The British pound weakened on Tuesday as investor optimism surrounding a possible Iran peace agreement faded following recent US attacks on Iranian targets and comments from US Secretary of State Marco Rubio suggesting negotiations could take more time.
Sterling was last down 0.2% against the US dollar at $1.348 after gaining 0.6% on Monday.
The earlier rally had been driven by hopes of a deal that could end the conflict and reopen the Strait of Hormuz, a key global shipping route.
Meanwhile, the euro rose 0.2% against the pound to 86.36 pence.
Currency markets have continued to react sharply to developments surrounding the Iran conflict, with investors responding to changing signals about the progress of negotiations.
On Saturday, US President Donald Trump said a deal was “largely negotiated.”
However, he later softened those remarks the following day, adding further uncertainty to market sentiment.
The pound has fluctuated throughout the conflict as investors moved in and out of the US dollar, which is traditionally viewed as a safe-haven currency during periods of geopolitical uncertainty.
Despite the recent volatility, sterling has remained broadly unchanged against the dollar since the conflict began on February 27.
However, the pound has appreciated more than 1% against the euro during the same period.
Domestic political developments have also weighed on Britain’s currency in recent weeks.
Sterling weakened after the May 7 local elections as investors assessed the possibility of a political challenge to Prime Minister Keir Starmer from within the Labour Party.
The currency has since recovered some of those losses in recent sessions.
In a note to clients, UBS currency strategists Constantin Bolz and Dominic Schnider said headlines surrounding Manchester Mayor Andy Burnham had contributed to investor concerns.
“The prospect of a leadership challenge from (Manchester mayor) Andy Burnham has added to the headlines, but we expect only limited fiscal policy change regardless of the outcome,” Bolz and Schnider said.
The strategists added that the outlook for sterling could improve once uncertainty linked to the Iran conflict eases.
“While GBPUSD may stay subdued in the short term due to UK political noise and high oil prices, we expect a recovery as uncertainty fades, oil prices normalize, and robust economic data support the pound,” they said.

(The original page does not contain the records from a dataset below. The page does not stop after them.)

(** * Elyx conversation simulator: a shallow embedding of the simulation core

    The development follows the Python sources under [task1/src]:
    [calendar2.py], [scheduler.py], [validators.py], [interventions.py],
    [state.py], [nlg.py], [content/generator.py] and [run.py].

    Conventions of the embedding.
    - Python [int] is [Z]; [%] and [//] are [Z.modulo] and [Z.div] (both floor).
    - A [datetime] is a wall-clock instant at minute resolution.  Every
      instant of the program is built by [SimClock.datetime_for] (seconds 0)
      and moved by whole days or minutes, and arithmetic between aware
      datetimes sharing one [tzinfo] is wall-clock arithmetic, so the zone
      plays no role.
    - The process-wide [random] generator is a cursor on a tape of draws;
      every library call consumes one entry and maps it into its range.
    - Python [float] is kept abstract behind the class [Arith]; it is
      instantiated with exact rationals (state evolution) and with IEEE
      binary64 (the arithmetic the interpreter really performs).
    - A [str] is a [string] of code points below 256. *)

From Stdlib Require Import ZArith QArith Qround List String Ascii Bool Lia.
From Stdlib Require Import Floats.
From Stdlib Require Import Sorted Lqa Qabs Qfield.
From stdpp Require Import base option gmap strings.
Import ListNotations.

Economic data from the UK has also shaped market sentiment around sterling.
The UK economy expanded by 0.6% in the first quarter of the year.

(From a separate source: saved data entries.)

(** C9. Where there is no marker, the only writes, flushes, closes of a
    staging file, renames and directory flushes a call makes are these
    five: the one tag byte written to the staging file of the data
    directory, that file flushed, that file closed, that file renamed onto
    the GOQUE path of the data directory, the data directory flushed.  They
    come in this order, none twice and none out of place.  The flush is
    attempted only after the write went
    through, the rename only after write, flush and close went through, the
    directory sync only after the rename went through as well: no step
    before them is left out.  The staging file is closed after its flush,
    or right after a write or flush that failed, where the call gives up.
    A call that returns a nil error has gone through all five steps. *)
Theorem creation_effects_in_order dataDir gt w r w' :
  marker dataDir w = None ->
  checkGoqueType dataDir gt w = (r, w') ->
  let t := calls_made (checkGoqueType dataDir gt) w in
  let effs := effects t in
  Forall (fun ev : event =>
            forall s, step_of ev.1 = Some s -> ev.1 = step_call dataDir gt s) t /\
  effs.*1 `sublist_of` creation_order /\
  (forall s, s <> CloseTemp -> attempted s effs = true ->
     before s effs = predecessors_done s) /\
  (attempted CloseTemp effs = true ->
     before CloseTemp effs = predecessors_done CloseTemp \/
     (before CloseTemp effs = [(WriteByte, false)] \/
      before CloseTemp effs = [(WriteByte, true); (FlushTemp, false)]) /\
     length effs = S (length (before CloseTemp effs))) /\
  (r.2 = None ->
     effs.*1 = creation_order /\
     before SyncDataDir effs = predecessors_done SyncDataDir).
Proof.
  intros Hm Hrun.
  destruct (creation_in_order _ _ _ _ _ Hm Hrun) as (t & Htrace & Ht).
  cbv zeta. by rewrite (calls_made_run _ _ _ _ _ _ Hrun Htrace).
Qed.

Lemma creation_effects_in_order_witness :
  let w := boot {[ "D" := ∅ ]} [] in
  let t := calls_made (checkGoqueType "D" goqueQueue) w in
  let f := FileOf (Join "D" "GOQUE.tmp") [O_RDWR; O_CREATE] in
  effects t =
    [(WriteByte, true); (FlushTemp, true); (CloseTemp, true);
     (RenameTemp, true); (SyncDataDir, true)] /\
  (CWrite f [x01], None) ∈ t /\
  (CRename (Join "D" "GOQUE.tmp") (Join "D" "GOQUE"), None) ∈ t /\
  Forall (fun ev : event =>
            forall s, step_of ev.1 = Some s -> ev.1 = step_call "D" goqueQueue s) t /\
  (effects t).*1 `sublist_of` creation_order.
Proof.
  intros w t f. split; [reflexivity|].
  split; [by apply (list_elem_of_lookup_2 _ 2)|].
  split; [by apply (list_elem_of_lookup_2 _ 5)|].
  destruct (creation_effects_in_order "D" goqueQueue w
              (checkGoqueType "D" goqueQueue w).1
              (checkGoqueType "D" goqueQueue w).2) as (Hcalls & Horder & _).
  - reflexivity.
  - reflexivity.
  - split; [exact Hcalls|exact Horder].
Defined.

(** ** Handles are released *)

(** Walks a log, one call at a time. *)
Ltac solve_held :=
  repeat first
    [ apply held_end
    | apply held_OpenFile
    | apply held_OpenFile_failed
    | apply held_Open
    | apply held_Open_failed
    | apply held_Close
    | apply held_Write; [by left|]
    | apply held_Read; [by left|]
    | apply held_Sync; [by left|]
    | apply held_Rename; [by intros ? ?%elem_of_nil|] ].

However, analysts noted that the figures may have been influenced by seasonal adjustments.
More recent economic indicators have pointed to signs of weakness in the British economy.
Data released last week showed UK employers reducing hiring activity, while retail sales also declined.
The weaker data has added to concerns about the near-term outlook for the UK economy, contributing to cautious sentiment around the pound.